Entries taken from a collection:
+++

(* ===== verification/ReconcileTheorems.v ===== *)
(** * Theorems about the reconciler *)

From Stdlib Require Import Ascii String.
From Corelib Require Import SpecFloat.
From S2P Require Import Prelude GoLang GoFloat GoSort GoTime Effects Model Scheduler Badger World.
From S2P Require Import Store StoreFacts StoreTheorems Events Secrets Rollout Placement Reconcile.
From S2P Require Import ReconcileFacts.

Section ReconcileTheorems.
Context {DB : Type} `{!Badger Blob DB, !BadgerLaws Blob DB} {E : Env}.
Implicit Types (db : DB) (w : World DB).

(** ** Runs without database failures *)

Lemma GetDeployment_run id d w :
  (forall t, env_dberr t = None) -> db_get w.(w_db) (keyDeployment id) = Some (BDeployment d) ->
  GetDeployment id w = (Ok d, w <| w_tick ::= S |>).
Proof. intros He Hg. unfold GetDeployment, get, db_View, get_in. by rewrite He, Hg. Qed.

Lemma put_run {T} `{!Entity T, !JSON T} k (x y : T) w :
  (forall t, env_dberr t = None) -> json x = Some y ->
  put k x w = (Ok tt, w <| w_tick ::= S |> <| w_db := db_set w.(w_db) k (inject y) |>).
Proof. intros He Hj. unfold put, db_Update. by rewrite Hj, He. Qed.

(** Emitting an event leaves the documents of other families alone. *)
Lemma emitEvent_frame e k w :
  HasPrefix k "event:" = false -> db_get (emitEvent e w).2.(w_db) k = db_get w.(w_db) k.
Proof.
  intros Hk. assert (H : steps (dbrel (only ["event:"])) (emitEvent (DB := DB) e)) by store_steps.
  apply (H w). simpl. by rewrite Hk.
Qed.

(** ** The rolling-update contract *)

(** The limits a pass works with, in terms of the stored deployment. *)
Lemma prepared_limits dep :
  sane_counts dep ->
  let R := dep.(Deployment_Spec).(DeploymentSpec_Replicas) in
  let ru := dep.(Deployment_Spec).(DeploymentSpec_Rollout).(RolloutSpec_RollingUpdate) in
  sane_counts (prepare dep)
  /\ (prepare dep).(Deployment_Spec).(DeploymentSpec_Replicas) = R
  /\ 0 <= (prepare dep).(Deployment_Spec).(DeploymentSpec_Rollout)
           .(RolloutSpec_RollingUpdate).(RollingUpdateSpec_MaxSurge)
  /\ R <= max_total (prepare dep) <= R + Z.max 0 ru.(RollingUpdateSpec_MaxSurge)
  /\ min_available (prepare dep) = Z.max 0 (R - Z.max 0 ru.(RollingUpdateSpec_MaxUnavailable)).
Proof.
  intros Hsane. cbv zeta. pose proof (prepare_sane dep Hsane) as Hs.
  pose proof (prepare_RollingUpdate dep) as Hru. set (d := prepare dep) in *.
  assert (HR : d.(Deployment_Spec).(DeploymentSpec_Replicas)
    = dep.(Deployment_Spec).(DeploymentSpec_Replicas)) by (unfold d; by rewrite prepare_spec).
  pose proof (max_total_spec d Hs) as Hmax. pose proof (min_available_spec d Hs) as Hmin.
  rewrite HR, Hru in Hmax, Hmin. rewrite Hru. cbn -[clamp0] in *.
  specialize (Hmax (clamp0_nonneg _)). specialize (Hmin (clamp0_nonneg _)).
  assert (Hclamp : forall z, clamp0 z = Z.max 0 z).
  { intros z. unfold clamp0. destruct (Z.ltb_spec z 0); lia. }
  rewrite !Hclamp in *. repeat split; try apply Hs; lia.
Qed.

(** C1: the rolling-update contract, at every outcome of every call.  Whatever
    the database, the clock, the scheduler or the secret store answer, and
    wherever a pass stops, it leaves at most [max(before, Replicas + MaxSurge)]
    active workloads of the deployment and at least
    [min(before, Replicas - MaxUnavailable)]; negative settings count as 0,
    and the sums are exact even where 64-bit addition would wrap around. *)
Theorem reconcileDeployment_bounds id dep w :
  wf w -> db_get w.(w_db) (keyDeployment id) = Some (BDeployment dep) ->
  sane_counts dep -> nactive id w.(w_db) <= i64_max ->
  let replicas := dep.(Deployment_Spec).(DeploymentSpec_Replicas) in
  let ru := dep.(Deployment_Spec).(DeploymentSpec_Rollout).(RolloutSpec_RollingUpdate) in
  let before := nactive id w.(w_db) in
  let after := nactive id (reconcileDeployment id w).2.(w_db) in
  Z.min before (replicas - Z.max 0 ru.(RollingUpdateSpec_MaxUnavailable)) <= after
  <= Z.max before (replicas + Z.max 0 ru.(RollingUpdateSpec_MaxSurge)).
Proof.
  intros Hw Hg Hsane Hn. cbv zeta. set (n := nactive id (w_db w)) in *.
  destruct (prepared_limits dep Hsane) as (Hs & HR & Hsu & Hmax & Hmin).
  pose proof (proj1 Hsane) as HR0. set (d := prepare dep) in *.
  assert (Hb : hoare (fun w : World DB => (wf w /\ nactive id w.(w_db) = n)
      /\ db_get w.(w_db) (keyDeployment id) = Some (BDeployment dep)) (reconcileDeployment id)
    (fun _ w => wf w /\ Z.min n (min_available d) <= nactive id w.(w_db) <= Z.max n (max_total d))).
  2: { destruct (Hb w (conj (conj Hw eq_refl) Hg)) as [_ Hb']. pose proof (nactive_nonneg id (w_db w)).
       fold n in H. lia. }
  unfold reconcileDeployment. eapply hoare_bind; [apply hoare_GetDeployment| |].
  2: { intros e w' [[? ?] _]. split; [done|lia]. }
  intros d0. apply hoare_pure. intros Hd0. destruct (Hd0 d0 eq_refl) as [-> Hid].
  apply (reconcile_prepared_bounds id d n); [|done|rewrite HR; lia|done|done].
  unfold d. by rewrite prepare_ID.
Qed.

(** ** At the desired size *)

Lemma to_create_0 dep l :
  sane_counts dep -> lenZ (activeWorkloads l) <= i64_max -> max_total dep = lenZ (activeWorkloads l) ->
  Z.to_nat (to_create dep l) = 0%nat.
Proof.
  intros Hs Hn Hm. unfold to_create. cbv zeta. rewrite minInt_spec, Hm, Z.sub_diag.
  change (wrap64 0) with 0. change (clamp0 0) with 0.
  pose proof (clamp0_nonneg ((rollout_target dep l).1 -! lenZ (activeForRevision (activeWorkloads l)
    (Deployment_CurrentRevision dep)))). lia.
Qed.

Lemma scale_down_0 id dep l :
  lenZ (activeWorkloads (of_deployment id l)) = min_available dep ->
  dep.(Deployment_Spec).(DeploymentSpec_Replicas) = min_available dep ->
  hoare (seen (DB := DB) l) (scale_down id dep (activeWorkloads (of_deployment id l))) (fun _ => seen l).
Proof.
  intros Hl HR. unfold scale_down. cbv zeta. rewrite Hl, Z.sub_diag.
  change (0 <? wrap64 0) with false.
  apply hoare_bind with (R := fun _ => seen l); [by apply hoare_ret| |done]. intros _.
  eapply hoare_bind; [apply hoare_ListByDeployment| |by intros e w [? _]].
  intros ws. apply hoare_pure. intros Hws. rewrite (Hws ws eq_refl), Hl, HR, Z.sub_diag.
  change (0 <? wrap64 0) with false. by apply hoare_ret.
Qed.

(** C27: at the desired size the reconciler is at rest.  When exactly [Replicas]
    workloads of the deployment are active and neither surge nor unavailability
    is allowed, a pass leaves every workload as it is, whatever else happens.
    The revision of these workloads plays no role: with both settings at zero,
    their default, a rollout of a new revision never starts. *)
Theorem reconcileDeployment_rest id dep w :
  wf w -> db_get w.(w_db) (keyDeployment id) = Some (BDeployment dep) -> sane_counts dep ->
  let ru := dep.(Deployment_Spec).(DeploymentSpec_Rollout).(RolloutSpec_RollingUpdate) in
  ru.(RollingUpdateSpec_MaxSurge) <= 0 -> ru.(RollingUpdateSpec_MaxUnavailable) <= 0 ->
  nactive id w.(w_db) = dep.(Deployment_Spec).(DeploymentSpec_Replicas) ->
  list_of (T := Workload) "workload:" (reconcileDeployment id w).2.(w_db)
  = list_of "workload:" w.(w_db).
Proof.
  intros Hw Hg Hsane ru Hsu Hun Hn. subst ru.
  destruct (prepared_limits dep Hsane) as (Hs & HR & _ & Hmax & Hmin). set (d := prepare dep) in *.
  pose proof (proj1 Hsane) as HR0. set (l := list_of (T := Workload) "workload:" (w_db w)) in *.
  assert (Hl : lenZ (activeWorkloads (of_deployment id l)) = DeploymentSpec_Replicas (Deployment_Spec dep)) by done.
  enough (H : hoare (fun w' => seen l w' /\ db_get w'.(w_db) (keyDeployment id) = Some (BDeployment dep))
    (reconcileDeployment id) (fun _ w' => seen l w')) by exact (proj2 (H w (conj (conj Hw eq_refl) Hg))).
  unfold reconcileDeployment.
  apply hoare_bind with (R := fun r w' => seen l w' /\ forall d0, r = Ok d0 -> d0 = dep /\ dep.(Deployment_ID) = id);
    [| |by intros e w' [? _]].
  { intros w' [Hl' Hg']. split; [by apply (hoare_seen (GetDeployment id) l); [store_steps..|]|].
    exact (proj2 (hoare_GetDeployment id dep _ w' (conj (conj (proj1 Hl') eq_refl) Hg'))). }
  intros d0. apply hoare_pure. intros Hd0. destruct (Hd0 d0 eq_refl) as [-> Hid]. cbv zeta. fold d.
  apply hoare_bind with (R := fun _ => seen l); [apply hoare_seen; store_steps| |done].
  intros [|]; [apply hoare_seen; store_steps|].
  eapply hoare_bind; [apply hoare_ListByDeployment| |by intros e w' [? _]].
  intros ws. apply hoare_pure. intros Hws. rewrite (Hws ws eq_refl).
  destruct (rollout_target d (of_deployment id l)) as [target phase].
  rewrite to_create_0 by (done || lia). cbn [create_workloads].
  apply hoare_bind with (R := fun r w' => seen l w' /\ r = Ok None); [by apply hoare_ret| |by intros e w' [? _]].
  intros o. apply hoare_pure. intros [= ->].
  eapply hoare_bind; [apply hoare_ListByDeployment| |by intros e w' [? _]].
  intros ws'. apply hoare_pure. intros Hws'. rewrite (Hws' ws' eq_refl).
  apply hoare_bind with (R := fun _ => seen l); [|intros _; apply hoare_seen; store_steps|done].
  destruct (negb _); [|by apply hoare_ret]. apply scale_down_0; lia.
Qed.

(** ** Deletion *)

Lemma for_each_noop {A} (l : list A) body (w : World DB) :
  (forall x, x ∈ l -> body x w = (Ok tt, w)) -> for_each l body w = (Ok tt, w).
Proof.
  induction l as [|x l IH]; intros H; cbn [for_each]; [done|].
  rewrite (bind_Ok _ _ _ tt w); [|apply H; left]. apply IH. intros y Hy. apply H. by right.
Qed.

Lemma elem_of_of_deployment id l x :
  x ∈ of_deployment id l <-> x ∈ l /\ x.(Workload_DeploymentID) = id.
Proof.
  unfold of_deployment. by rewrite list_elem_of_In, List.filter_In, String.eqb_eq, list_elem_of_In.
Qed.

Lemma remaining_pos l x :
  x ∈ l -> x.(Workload_Status) <> WorkloadTerminated -> (0 <? lenZ (List.filter not_terminated l)) = true.
Proof.
  intros Hx Hs. apply Z.ltb_lt. assert (Hin : x ∈ List.filter not_terminated l).
  { rewrite list_elem_of_In, List.filter_In, <- list_elem_of_In. split; [done|].
    unfold not_terminated. by apply negb_true_iff, String.eqb_neq. }
  destruct (List.filter not_terminated l); [by apply not_elem_of_nil in Hin|]. unfold lenZ. simpl. lia.
Qed.

Lemma remaining_none l :
  (forall x, x ∈ l -> x.(Workload_Status) = WorkloadTerminated) ->
  (0 <? lenZ (List.filter not_terminated l)) = false.
Proof.
  intros H. assert (List.filter not_terminated l = []) as ->; [|done].
  induction l as [|x l IH]; simpl; [done|]. unfold not_terminated at 1. rewrite (H x) by left.
  simpl. apply IH. intros y Hy. apply H. by right.
Qed.

(** C7: a pass over a deployment marked for deletion never removes it, or
    changes it, while one of its workloads is not yet terminated, whatever
    fails during the pass. *)
Theorem reconcileDeletion_waits id dep x w :
  wf w -> db_get w.(w_db) (keyDeployment id) = Some (BDeployment dep) ->
  x ∈ list_of "workload:" w.(w_db) -> x.(Workload_DeploymentID) = id ->
  x.(Workload_Status) <> WorkloadTerminated ->
  db_get (reconcileDeletion id w).2.(w_db) (keyDeployment id) = Some (BDeployment dep).
Proof.
  intros Hw Hg Hx Hid Hs. rewrite <- Hg. set (l := list_of "workload:" (w_db w)) in *.
  set (R := fun (w' : World DB) => db_get w'.(w_db) (keyDeployment id) = db_get w.(w_db) (keyDeployment id)).
  enough (H : hoare (fun w' => seen l w' /\ R w') (reconcileDeletion id) (fun _ w' => R w'))
    by exact (H w (conj (conj Hw eq_refl) eq_refl)).
  assert (Hframe : forall {A} (m : M (World DB) A), steps (dbrel (same_under "deployment:")) m ->
    hoare R m (fun _ => R)).
  { intros A m Hm w' Hw'. unfold R in *. rewrite (Hm w'); [done|apply (HasPrefix_app "deployment:")]. }
  unfold reconcileDeletion. apply hoare_bind with (R := fun _ w' => seen l w' /\ R w'); [| |by intros e w' [_ ?]].
  { intros w' [Hl HR]. split; [|by apply (Hframe _ (GetDeployment id)); [store_steps|]].
    by apply (hoare_seen (GetDeployment id) l); [store_steps..|]. }
  intros d. apply hoare_bind with (R := fun r w' => R w' /\ forall l', r = Ok l' -> l' = of_deployment id l);
    [| |by intros e w' [? _]].
  { intros w' [Hl HR]. split; [|by apply (hoare_ListByDeployment id l w' Hl)].
    by apply (Hframe _ (ListWorkloadsByDeployment id)); [store_steps|]. }
  intros ws. apply hoare_pure. intros Hws. rewrite (Hws ws eq_refl).
  apply hoare_bind with (R := fun _ w' => R w'); [apply Hframe; store_steps| |done].
  intros _. rewrite (remaining_pos _ x); [by apply hoare_ret| |done]. by apply elem_of_of_deployment.
Qed.

Lemma ListByDeployment_run id w :
  (forall t, env_dberr t = None) -> wf w ->
  ListWorkloadsByDeployment id w
  = (Ok (of_deployment id (list_of "workload:" w.(w_db))), w <| w_tick ::= S |>).
Proof.
  intros He Hw. unfold ListWorkloadsByDeployment, ListWorkloads, listPrefix, mbind, M_bind.
  rewrite run_View by done.
  by rewrite (decode_all_wf (T := Workload) "workload:" _ _ (ex_intro _ "" eq_refl) Hw).
Qed.

(** C6: once every workload of a deployment marked for deletion is terminated
    and the workload clean-up is its only finalizer, one pass without database
    failures removes the deployment and its workloads, and apart from the
    event it emits touches nothing else. *)
Theorem reconcileDeletion_completes id dep w :
  wf w -> (forall t, env_dberr t = None) ->
  db_get w.(w_db) (keyDeployment id) = Some (BDeployment dep) ->
  (forall f, f ∈ dep.(Deployment_Finalizers) -> f = "workloads.cleanup") ->
  (forall x, x ∈ list_of "workload:" w.(w_db) -> x.(Workload_DeploymentID) = id ->
     x.(Workload_Status) = WorkloadTerminated) ->
  let w' := (reconcileDeletion id w).2 in
  (reconcileDeletion id w).1 = Ok tt
  /\ forall k, HasPrefix k "event:" = false ->
     db_get w'.(w_db) k
     = if decide (k = keyDeployment id) then None else
       match db_get w.(w_db) k with
       | Some (BWorkload x) =>
           if String.eqb x.(Workload_DeploymentID) id then None else Some (BWorkload x)
       | o => o
       end.
Proof.
  intros Hw He Hg Hfin Hterm. cbv zeta. unfold reconcileDeletion.
  pose proof (Hw _ _ Hg) as Hid. simpl in Hid. apply string_app_inj_l in Hid.
  rewrite (bind_Ok _ _ _ _ _ (GetDeployment_run id dep w He Hg)).
  set (w1 := w <| w_tick ::= S |>).
  rewrite (bind_Ok _ _ _ _ _ (ListByDeployment_run id w1 He Hw)). set (w2 := w1 <| w_tick ::= S |>).
  set (l := of_deployment id _).
  assert (Hl : forall x, x ∈ l -> x.(Workload_Status) = WorkloadTerminated).
  { intros x [Hx Hd]%elem_of_of_deployment. by apply Hterm. }
  rewrite (bind_Ok _ _ w2 tt w2).
  2: { apply for_each_noop. intros x Hx. unfold cleanup_workload. by rewrite (Hl x Hx). }
  rewrite remaining_none by done. cbv zeta. cbn [Deployment_Finalizers Deployment_ID set].
  assert (Hrm : removeFinalizer (Deployment_Finalizers dep) "workloads.cleanup" = []).
  { unfold removeFinalizer. revert Hfin. generalize (Deployment_Finalizers dep). clear.
    induction l as [|f l IH]; intros H; simpl; [done|]. rewrite (H f) by left. simpl.
    apply IH. intros g Hg. apply H. by right. }
  change (Deployment_Finalizers (dep <| Deployment_Finalizers ::= ?f |>)) with (f (Deployment_Finalizers dep)).
  cbv beta. rewrite Hrm. change (0 <? lenZ []) with false.
  change (Deployment_ID (dep <| Deployment_Finalizers ::= ?f |>)) with (Deployment_ID dep). rewrite Hid.
  destruct (DeleteDeployment_cascade id w2 Hw (He _)) as [Hok Hdb].
  destruct (DeleteDeployment id w2) as [r w3] eqn:Hdel. cbn [fst snd] in Hok, Hdb. subst r.
  rewrite (bind_Ok _ _ _ _ _ Hdel). split; [done|]. intros k Hk. unfold ignore. cbn [snd].
  rewrite emitEvent_frame by done. apply Hdb.
Qed.

End ReconcileTheorems.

+++

REQUIRED ACTION: Copy out each line of the data above, exactly, if it lies between the line holding "pose proof (max_total_spec" and the line holding "intros Hw Hg Hsane Hn.", inclusive; copy no other line.

YOUR RESPONSE:
  pose proof (max_total_spec d Hs) as Hmax. pose proof (min_available_spec d Hs) as Hmin.
  rewrite HR, Hru in Hmax, Hmin. rewrite Hru. cbn -[clamp0] in *.
  specialize (Hmax (clamp0_nonneg _)). specialize (Hmin (clamp0_nonneg _)).
  assert (Hclamp : forall z, clamp0 z = Z.max 0 z).
  { intros z. unfold clamp0. destruct (Z.ltb_spec z 0); lia. }
  rewrite !Hclamp in *. repeat split; try apply Hs; lia.
Qed.

(** C1: the rolling-update contract, at every outcome of every call.  Whatever
    the database, the clock, the scheduler or the secret store answer, and
    wherever a pass stops, it leaves at most [max(before, Replicas + MaxSurge)]
    active workloads of the deployment and at least
    [min(before, Replicas - MaxUnavailable)]; negative settings count as 0,
    and the sums are exact even where 64-bit addition would wrap around. *)
Theorem reconcileDeployment_bounds id dep w :
  wf w -> db_get w.(w_db) (keyDeployment id) = Some (BDeployment dep) ->
  sane_counts dep -> nactive id w.(w_db) <= i64_max ->
  let replicas := dep.(Deployment_Spec).(DeploymentSpec_Replicas) in
  let ru := dep.(Deployment_Spec).(DeploymentSpec_Rollout).(RolloutSpec_RollingUpdate) in
  let before := nactive id w.(w_db) in
  let after := nactive id (reconcileDeployment id w).2.(w_db) in
  Z.min before (replicas - Z.max 0 ru.(RollingUpdateSpec_MaxUnavailable)) <= after
  <= Z.max before (replicas + Z.max 0 ru.(RollingUpdateSpec_MaxSurge)).
Proof.
  intros Hw Hg Hsane Hn. cbv zeta. set (n := nactive id (w_db w)) in *.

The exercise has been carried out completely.